··· Data records

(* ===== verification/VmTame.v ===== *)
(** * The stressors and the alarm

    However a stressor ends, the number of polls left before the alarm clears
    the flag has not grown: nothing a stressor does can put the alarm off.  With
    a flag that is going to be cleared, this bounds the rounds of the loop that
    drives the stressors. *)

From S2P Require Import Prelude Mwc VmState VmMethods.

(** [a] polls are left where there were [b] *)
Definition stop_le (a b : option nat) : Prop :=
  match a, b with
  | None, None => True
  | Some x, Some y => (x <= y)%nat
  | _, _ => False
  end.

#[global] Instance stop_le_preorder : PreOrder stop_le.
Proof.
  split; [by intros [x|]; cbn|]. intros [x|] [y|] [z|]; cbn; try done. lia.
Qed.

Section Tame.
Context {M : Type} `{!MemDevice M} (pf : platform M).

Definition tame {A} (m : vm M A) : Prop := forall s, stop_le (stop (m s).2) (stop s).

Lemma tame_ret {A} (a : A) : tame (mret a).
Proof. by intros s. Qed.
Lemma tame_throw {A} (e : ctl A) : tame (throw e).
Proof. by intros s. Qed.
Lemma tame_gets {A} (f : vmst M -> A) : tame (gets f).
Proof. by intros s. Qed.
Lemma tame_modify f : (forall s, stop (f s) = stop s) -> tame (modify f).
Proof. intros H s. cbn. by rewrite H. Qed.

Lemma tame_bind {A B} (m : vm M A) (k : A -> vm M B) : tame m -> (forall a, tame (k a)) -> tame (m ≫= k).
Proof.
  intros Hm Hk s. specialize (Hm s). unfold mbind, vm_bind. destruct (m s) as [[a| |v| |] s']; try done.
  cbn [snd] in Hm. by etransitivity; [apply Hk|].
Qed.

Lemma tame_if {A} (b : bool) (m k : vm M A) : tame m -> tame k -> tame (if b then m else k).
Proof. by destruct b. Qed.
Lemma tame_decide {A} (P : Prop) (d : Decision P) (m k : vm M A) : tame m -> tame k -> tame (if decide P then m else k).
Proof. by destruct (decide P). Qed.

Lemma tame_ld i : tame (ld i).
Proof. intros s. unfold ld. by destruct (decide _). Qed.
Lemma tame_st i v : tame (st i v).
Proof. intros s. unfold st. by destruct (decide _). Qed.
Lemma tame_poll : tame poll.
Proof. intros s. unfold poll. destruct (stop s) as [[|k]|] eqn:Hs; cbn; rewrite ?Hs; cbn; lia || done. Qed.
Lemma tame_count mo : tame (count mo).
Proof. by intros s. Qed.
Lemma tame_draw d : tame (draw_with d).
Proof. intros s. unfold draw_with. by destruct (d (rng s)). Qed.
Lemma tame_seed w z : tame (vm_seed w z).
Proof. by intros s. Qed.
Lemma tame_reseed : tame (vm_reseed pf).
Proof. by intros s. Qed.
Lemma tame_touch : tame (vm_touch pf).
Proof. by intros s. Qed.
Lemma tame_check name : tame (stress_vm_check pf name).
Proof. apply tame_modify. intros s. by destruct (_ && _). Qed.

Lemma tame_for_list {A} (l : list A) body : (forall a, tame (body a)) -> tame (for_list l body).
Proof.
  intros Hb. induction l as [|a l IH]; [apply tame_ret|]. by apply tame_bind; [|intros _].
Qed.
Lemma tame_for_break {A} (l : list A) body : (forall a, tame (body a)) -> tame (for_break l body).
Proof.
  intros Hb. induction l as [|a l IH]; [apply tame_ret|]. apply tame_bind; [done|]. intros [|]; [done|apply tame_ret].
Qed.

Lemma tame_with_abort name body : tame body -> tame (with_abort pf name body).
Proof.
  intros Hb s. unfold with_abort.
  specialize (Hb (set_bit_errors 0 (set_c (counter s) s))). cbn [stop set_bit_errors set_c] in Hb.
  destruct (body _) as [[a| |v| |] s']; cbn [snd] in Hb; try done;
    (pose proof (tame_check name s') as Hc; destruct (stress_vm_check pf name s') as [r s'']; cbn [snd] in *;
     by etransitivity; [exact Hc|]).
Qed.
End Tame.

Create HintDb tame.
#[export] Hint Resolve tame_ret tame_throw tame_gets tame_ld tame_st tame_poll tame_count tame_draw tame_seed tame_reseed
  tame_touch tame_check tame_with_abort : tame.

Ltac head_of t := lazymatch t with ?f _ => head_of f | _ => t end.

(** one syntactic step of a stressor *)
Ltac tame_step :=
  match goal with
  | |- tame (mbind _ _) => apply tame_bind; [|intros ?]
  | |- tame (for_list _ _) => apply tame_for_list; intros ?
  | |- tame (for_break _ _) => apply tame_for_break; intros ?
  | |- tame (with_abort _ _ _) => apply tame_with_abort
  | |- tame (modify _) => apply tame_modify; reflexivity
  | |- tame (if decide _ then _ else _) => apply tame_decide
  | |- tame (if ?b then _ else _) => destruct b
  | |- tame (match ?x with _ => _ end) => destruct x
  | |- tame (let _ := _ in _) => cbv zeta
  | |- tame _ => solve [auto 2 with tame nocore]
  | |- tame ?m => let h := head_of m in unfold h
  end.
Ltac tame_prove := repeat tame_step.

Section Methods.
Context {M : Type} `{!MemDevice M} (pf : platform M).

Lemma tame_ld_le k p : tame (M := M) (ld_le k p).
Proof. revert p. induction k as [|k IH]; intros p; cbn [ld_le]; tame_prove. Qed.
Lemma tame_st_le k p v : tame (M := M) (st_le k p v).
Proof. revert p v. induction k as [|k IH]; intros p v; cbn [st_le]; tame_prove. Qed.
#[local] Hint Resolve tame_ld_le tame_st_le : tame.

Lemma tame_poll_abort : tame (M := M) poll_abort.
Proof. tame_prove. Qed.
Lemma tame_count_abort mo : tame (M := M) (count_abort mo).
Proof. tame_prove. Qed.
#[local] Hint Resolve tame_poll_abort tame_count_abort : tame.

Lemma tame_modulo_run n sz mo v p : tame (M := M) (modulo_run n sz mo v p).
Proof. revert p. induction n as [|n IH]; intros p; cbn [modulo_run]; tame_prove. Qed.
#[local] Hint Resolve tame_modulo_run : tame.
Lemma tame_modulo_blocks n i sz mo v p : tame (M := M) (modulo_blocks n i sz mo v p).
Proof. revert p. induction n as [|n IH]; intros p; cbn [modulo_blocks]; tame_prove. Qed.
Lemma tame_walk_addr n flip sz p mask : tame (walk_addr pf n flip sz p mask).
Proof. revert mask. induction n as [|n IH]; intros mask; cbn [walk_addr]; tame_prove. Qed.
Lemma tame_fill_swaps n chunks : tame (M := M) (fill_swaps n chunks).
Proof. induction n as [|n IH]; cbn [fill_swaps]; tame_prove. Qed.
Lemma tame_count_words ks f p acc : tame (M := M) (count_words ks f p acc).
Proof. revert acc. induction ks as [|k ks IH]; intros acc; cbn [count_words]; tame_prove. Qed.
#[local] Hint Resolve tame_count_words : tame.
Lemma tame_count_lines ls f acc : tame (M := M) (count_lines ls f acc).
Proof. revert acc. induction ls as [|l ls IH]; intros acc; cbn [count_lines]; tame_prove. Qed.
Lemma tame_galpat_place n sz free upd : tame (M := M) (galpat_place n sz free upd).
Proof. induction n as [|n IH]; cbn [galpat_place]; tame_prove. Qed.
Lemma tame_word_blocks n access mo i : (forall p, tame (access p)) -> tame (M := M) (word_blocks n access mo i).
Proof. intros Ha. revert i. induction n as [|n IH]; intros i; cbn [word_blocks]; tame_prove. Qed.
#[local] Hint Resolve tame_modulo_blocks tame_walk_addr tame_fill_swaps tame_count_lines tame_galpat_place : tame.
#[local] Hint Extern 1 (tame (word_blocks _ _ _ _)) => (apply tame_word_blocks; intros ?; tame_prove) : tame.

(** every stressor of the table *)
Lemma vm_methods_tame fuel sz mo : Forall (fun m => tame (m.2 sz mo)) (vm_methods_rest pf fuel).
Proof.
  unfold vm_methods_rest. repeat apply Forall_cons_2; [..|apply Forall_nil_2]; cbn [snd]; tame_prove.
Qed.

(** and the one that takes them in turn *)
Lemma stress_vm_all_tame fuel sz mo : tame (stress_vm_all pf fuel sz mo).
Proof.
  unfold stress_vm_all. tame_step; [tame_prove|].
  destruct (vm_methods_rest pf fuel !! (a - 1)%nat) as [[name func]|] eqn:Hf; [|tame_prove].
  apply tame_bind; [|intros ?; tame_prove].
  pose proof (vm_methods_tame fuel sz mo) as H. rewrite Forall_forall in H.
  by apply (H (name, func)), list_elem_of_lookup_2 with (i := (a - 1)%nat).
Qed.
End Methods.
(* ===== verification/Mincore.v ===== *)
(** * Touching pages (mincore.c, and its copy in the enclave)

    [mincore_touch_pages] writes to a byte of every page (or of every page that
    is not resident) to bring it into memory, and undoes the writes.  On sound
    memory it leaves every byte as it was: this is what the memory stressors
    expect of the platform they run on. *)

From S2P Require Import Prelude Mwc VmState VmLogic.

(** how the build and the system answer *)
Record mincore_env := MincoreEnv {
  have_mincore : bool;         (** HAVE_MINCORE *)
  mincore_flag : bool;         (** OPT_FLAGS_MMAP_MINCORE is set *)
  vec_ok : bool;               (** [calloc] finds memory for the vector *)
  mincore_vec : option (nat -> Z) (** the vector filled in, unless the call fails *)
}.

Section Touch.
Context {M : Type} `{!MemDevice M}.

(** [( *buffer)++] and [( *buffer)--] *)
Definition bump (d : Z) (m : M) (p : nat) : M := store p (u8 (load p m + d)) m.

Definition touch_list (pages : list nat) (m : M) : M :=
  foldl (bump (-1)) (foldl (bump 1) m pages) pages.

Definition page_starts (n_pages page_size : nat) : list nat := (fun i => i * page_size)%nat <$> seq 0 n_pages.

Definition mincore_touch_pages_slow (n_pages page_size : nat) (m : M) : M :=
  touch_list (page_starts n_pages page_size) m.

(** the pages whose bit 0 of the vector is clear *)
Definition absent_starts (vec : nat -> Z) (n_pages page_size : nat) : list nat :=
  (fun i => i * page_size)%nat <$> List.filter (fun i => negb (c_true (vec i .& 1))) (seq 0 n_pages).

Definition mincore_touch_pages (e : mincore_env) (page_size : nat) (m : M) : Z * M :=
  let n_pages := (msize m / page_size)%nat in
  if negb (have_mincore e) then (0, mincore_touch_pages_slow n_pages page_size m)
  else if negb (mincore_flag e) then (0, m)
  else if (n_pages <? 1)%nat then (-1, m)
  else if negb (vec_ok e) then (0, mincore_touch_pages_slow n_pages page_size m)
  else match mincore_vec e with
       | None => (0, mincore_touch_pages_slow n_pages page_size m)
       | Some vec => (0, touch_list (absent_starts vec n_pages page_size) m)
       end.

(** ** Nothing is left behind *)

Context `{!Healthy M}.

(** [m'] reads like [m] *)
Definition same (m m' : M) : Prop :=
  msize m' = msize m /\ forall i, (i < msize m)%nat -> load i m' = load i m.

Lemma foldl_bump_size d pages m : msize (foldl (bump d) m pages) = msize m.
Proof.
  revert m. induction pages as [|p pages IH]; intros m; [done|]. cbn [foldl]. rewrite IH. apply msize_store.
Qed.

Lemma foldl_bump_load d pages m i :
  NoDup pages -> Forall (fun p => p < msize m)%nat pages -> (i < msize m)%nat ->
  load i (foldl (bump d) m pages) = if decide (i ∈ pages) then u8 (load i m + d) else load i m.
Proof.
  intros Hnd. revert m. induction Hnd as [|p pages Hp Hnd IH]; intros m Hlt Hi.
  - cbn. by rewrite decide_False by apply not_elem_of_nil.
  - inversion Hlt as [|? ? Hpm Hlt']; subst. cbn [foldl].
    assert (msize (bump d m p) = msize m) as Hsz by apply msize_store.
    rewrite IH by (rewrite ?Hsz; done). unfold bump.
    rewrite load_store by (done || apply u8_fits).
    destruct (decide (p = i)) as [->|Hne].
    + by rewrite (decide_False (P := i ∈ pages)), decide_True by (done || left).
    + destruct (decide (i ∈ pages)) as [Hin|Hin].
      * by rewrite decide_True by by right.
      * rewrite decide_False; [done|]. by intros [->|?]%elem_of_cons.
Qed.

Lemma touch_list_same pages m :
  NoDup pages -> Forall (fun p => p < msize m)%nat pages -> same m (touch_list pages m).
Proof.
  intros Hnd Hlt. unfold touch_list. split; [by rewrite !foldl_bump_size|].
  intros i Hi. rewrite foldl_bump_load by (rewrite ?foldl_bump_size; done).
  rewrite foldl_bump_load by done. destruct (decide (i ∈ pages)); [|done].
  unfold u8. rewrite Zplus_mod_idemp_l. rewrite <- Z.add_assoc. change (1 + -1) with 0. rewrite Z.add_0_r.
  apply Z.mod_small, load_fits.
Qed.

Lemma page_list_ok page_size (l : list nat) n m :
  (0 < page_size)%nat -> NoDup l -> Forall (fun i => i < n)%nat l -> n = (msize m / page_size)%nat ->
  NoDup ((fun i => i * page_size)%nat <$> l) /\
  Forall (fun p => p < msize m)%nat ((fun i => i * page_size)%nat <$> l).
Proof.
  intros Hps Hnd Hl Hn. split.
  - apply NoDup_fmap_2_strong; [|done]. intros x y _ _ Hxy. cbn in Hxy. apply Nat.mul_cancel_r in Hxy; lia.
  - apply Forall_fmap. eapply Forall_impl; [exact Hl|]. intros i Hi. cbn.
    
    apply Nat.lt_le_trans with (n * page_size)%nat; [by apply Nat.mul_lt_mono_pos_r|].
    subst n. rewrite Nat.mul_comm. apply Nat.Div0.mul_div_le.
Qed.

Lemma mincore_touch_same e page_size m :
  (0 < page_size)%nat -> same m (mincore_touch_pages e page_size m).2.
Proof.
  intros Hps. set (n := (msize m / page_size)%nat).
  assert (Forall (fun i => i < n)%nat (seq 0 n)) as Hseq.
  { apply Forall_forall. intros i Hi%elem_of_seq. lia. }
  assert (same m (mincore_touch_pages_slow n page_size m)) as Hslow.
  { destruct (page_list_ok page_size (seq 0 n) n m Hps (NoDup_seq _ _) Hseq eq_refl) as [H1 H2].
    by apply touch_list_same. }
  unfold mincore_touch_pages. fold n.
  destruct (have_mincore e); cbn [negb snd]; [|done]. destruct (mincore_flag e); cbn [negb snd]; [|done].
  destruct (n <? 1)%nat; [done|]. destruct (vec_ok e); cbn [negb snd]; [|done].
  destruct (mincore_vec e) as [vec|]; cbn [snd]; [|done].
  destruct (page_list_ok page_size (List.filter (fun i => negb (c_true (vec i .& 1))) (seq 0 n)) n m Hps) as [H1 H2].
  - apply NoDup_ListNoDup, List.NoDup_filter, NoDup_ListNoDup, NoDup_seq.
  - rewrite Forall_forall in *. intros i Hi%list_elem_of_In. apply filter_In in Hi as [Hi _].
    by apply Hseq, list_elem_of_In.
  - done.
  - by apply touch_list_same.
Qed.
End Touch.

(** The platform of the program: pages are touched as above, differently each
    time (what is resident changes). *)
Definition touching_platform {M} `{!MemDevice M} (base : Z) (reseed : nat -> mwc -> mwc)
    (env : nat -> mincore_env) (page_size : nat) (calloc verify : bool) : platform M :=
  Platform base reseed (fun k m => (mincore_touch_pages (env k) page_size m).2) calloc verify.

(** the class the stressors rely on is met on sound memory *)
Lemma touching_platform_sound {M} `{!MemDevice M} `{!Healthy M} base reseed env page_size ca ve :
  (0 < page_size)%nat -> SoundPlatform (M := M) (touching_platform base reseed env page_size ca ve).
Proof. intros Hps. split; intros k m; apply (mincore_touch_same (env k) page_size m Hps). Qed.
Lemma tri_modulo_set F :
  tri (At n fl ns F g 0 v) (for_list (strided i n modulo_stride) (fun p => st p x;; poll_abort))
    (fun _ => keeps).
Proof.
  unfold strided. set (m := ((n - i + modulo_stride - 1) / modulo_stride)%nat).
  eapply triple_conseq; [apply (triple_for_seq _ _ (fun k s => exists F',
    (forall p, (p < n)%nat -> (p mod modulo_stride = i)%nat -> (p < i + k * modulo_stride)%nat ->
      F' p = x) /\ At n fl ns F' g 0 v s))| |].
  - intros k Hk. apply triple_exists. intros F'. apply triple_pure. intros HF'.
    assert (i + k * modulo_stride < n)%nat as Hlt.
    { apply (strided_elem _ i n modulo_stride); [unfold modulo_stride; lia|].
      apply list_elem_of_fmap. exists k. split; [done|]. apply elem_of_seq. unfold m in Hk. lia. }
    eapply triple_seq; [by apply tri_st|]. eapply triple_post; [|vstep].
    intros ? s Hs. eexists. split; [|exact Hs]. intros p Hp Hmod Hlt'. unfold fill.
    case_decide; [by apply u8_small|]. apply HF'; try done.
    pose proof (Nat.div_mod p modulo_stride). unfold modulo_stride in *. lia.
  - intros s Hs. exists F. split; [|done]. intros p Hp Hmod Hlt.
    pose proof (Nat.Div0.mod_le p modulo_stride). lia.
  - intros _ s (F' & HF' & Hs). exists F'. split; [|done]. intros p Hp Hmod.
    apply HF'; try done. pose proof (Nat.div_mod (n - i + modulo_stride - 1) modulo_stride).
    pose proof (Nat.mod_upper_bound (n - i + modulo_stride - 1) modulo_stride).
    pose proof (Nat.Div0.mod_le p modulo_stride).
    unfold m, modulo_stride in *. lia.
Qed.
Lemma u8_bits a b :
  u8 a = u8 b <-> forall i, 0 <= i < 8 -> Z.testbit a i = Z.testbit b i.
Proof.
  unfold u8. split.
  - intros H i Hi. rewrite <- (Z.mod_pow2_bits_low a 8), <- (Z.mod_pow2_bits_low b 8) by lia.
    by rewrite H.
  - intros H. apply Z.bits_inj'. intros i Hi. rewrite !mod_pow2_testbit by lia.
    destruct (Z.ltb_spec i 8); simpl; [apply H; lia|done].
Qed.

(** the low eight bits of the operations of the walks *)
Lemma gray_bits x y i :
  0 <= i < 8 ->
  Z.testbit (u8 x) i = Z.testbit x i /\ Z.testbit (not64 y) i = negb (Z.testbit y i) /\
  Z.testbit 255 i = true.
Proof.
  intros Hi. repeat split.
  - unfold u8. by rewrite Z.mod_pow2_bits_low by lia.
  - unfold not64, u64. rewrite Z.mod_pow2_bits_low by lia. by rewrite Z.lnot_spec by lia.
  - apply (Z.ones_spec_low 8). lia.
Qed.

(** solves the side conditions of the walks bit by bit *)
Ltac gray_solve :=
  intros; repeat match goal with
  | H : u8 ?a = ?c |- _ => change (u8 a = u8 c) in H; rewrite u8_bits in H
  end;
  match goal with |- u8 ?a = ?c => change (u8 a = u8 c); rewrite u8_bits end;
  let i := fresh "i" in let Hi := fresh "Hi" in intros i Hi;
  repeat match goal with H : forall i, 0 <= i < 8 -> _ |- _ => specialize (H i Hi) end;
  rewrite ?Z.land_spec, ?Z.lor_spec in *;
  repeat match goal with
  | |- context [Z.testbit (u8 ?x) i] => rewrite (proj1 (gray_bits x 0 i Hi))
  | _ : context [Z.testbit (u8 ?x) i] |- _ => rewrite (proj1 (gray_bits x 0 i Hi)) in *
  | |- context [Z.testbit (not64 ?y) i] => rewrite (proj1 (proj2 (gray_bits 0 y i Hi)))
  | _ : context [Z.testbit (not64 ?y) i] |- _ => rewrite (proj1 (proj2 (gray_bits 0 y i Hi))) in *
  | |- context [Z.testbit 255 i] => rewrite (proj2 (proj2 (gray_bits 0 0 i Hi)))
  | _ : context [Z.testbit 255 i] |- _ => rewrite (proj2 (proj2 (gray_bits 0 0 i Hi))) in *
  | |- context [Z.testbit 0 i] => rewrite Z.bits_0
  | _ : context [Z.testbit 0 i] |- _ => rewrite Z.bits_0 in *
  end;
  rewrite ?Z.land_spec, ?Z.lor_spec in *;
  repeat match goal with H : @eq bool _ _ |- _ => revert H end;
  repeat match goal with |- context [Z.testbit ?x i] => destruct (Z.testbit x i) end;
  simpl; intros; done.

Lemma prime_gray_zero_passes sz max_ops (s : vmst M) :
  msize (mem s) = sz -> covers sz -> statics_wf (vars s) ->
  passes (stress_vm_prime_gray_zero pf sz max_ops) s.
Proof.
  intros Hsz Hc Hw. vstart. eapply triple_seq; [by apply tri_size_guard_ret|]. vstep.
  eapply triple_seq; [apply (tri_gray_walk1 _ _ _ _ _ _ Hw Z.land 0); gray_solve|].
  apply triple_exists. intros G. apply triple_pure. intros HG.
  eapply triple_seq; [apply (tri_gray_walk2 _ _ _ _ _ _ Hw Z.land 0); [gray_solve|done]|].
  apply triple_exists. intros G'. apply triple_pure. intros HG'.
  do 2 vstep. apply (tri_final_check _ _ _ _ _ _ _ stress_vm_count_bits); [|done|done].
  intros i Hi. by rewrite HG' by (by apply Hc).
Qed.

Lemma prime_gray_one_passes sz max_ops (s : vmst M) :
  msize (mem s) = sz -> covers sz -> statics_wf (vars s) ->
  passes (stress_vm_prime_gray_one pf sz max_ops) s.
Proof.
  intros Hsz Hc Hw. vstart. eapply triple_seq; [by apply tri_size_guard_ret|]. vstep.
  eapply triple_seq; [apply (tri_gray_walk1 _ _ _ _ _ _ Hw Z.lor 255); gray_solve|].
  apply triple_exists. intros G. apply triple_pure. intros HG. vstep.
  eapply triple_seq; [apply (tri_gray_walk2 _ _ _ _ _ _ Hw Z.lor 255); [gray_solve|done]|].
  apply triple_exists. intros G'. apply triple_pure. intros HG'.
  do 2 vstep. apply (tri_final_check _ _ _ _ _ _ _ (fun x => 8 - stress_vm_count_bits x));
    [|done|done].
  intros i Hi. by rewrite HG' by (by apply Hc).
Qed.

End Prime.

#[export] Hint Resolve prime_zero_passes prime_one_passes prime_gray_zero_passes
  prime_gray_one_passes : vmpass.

······

Required action: Search the preceding listing for "export", then copy every line that holds it.

Answer box:
#[export] Hint Resolve tame_ret tame_throw tame_gets tame_ld tame_st tame_poll tame_count tame_draw tame_seed tame_reseed
#[export] Hint Resolve prime_zero_passes prime_one_passes prime_gray_zero_passes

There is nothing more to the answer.